§ WHAT IS BEING ASKED: Copy out each line of the entries below in which the string "Stdlib" appears.
════
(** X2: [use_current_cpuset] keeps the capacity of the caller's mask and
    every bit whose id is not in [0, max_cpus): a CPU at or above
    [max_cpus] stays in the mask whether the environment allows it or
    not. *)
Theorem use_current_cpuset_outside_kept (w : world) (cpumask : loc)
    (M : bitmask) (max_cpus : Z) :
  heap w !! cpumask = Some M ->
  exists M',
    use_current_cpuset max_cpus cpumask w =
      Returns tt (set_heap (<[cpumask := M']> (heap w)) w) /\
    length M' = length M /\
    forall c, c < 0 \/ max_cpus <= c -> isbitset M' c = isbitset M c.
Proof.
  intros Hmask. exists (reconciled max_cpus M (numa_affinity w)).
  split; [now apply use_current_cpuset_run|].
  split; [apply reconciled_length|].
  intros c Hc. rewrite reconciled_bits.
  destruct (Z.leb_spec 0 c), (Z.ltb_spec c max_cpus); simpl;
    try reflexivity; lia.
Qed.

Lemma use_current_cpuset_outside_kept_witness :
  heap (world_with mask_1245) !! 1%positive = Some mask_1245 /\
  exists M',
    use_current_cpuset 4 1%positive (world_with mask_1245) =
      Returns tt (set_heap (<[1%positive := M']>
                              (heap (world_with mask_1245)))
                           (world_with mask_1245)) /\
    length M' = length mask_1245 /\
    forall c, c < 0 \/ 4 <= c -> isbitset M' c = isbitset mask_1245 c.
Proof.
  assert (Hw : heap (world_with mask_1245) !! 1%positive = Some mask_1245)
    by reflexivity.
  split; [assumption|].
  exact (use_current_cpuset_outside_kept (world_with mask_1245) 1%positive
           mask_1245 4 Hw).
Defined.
════
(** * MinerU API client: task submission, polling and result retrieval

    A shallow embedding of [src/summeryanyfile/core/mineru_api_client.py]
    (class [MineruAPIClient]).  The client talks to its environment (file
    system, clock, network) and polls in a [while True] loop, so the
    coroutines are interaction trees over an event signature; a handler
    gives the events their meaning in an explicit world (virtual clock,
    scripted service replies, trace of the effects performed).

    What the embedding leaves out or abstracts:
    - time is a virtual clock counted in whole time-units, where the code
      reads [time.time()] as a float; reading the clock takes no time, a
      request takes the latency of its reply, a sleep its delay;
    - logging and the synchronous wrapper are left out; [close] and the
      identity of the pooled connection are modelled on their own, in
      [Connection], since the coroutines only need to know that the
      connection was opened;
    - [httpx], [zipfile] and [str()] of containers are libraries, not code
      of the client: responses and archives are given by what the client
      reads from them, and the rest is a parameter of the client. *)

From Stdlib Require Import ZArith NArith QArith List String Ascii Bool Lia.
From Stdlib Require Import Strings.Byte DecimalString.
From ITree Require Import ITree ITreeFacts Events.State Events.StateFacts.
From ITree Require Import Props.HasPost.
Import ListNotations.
════
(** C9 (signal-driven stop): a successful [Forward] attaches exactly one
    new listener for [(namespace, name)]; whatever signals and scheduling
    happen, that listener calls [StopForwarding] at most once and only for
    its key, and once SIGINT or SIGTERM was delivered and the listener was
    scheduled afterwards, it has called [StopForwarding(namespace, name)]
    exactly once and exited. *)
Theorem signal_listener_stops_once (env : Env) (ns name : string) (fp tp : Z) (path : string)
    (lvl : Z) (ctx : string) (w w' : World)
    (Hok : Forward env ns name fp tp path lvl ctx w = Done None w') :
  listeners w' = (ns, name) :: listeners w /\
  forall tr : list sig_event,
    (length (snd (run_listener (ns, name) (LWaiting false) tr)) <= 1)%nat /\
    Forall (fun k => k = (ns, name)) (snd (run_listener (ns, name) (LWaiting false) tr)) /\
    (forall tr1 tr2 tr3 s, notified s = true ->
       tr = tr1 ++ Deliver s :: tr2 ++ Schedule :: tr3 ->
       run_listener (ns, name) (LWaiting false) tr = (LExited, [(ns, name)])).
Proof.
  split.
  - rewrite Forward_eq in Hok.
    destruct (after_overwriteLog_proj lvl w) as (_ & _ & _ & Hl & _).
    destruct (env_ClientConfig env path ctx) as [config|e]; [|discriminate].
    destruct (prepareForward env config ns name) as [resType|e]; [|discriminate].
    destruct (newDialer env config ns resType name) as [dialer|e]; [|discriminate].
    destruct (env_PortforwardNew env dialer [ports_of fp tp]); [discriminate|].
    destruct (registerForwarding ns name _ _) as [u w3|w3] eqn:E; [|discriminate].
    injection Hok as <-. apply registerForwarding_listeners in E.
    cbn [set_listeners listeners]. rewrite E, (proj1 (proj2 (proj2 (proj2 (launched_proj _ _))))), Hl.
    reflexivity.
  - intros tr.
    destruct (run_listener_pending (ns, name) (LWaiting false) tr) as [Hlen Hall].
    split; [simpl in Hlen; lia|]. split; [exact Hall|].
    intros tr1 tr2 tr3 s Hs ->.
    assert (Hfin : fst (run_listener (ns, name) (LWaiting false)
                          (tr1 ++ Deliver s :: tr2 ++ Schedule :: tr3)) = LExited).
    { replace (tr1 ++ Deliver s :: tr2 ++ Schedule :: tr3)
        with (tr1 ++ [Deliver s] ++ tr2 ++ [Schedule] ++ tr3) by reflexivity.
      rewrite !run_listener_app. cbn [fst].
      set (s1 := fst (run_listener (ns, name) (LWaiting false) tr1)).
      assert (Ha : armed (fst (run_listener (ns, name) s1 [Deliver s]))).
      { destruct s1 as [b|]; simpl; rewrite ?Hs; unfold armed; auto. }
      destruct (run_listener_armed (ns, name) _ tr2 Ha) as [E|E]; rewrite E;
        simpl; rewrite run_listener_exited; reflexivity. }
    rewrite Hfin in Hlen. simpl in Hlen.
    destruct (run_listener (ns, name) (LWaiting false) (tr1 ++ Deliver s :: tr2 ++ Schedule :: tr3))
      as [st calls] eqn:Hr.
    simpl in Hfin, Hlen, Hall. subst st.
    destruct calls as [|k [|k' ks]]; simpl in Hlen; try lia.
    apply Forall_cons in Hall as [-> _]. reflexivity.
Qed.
════
§ EXERCISE ANSWER:
From Stdlib Require Import ZArith NArith QArith List String Ascii Bool Lia.
From Stdlib Require Import Strings.Byte DecimalString.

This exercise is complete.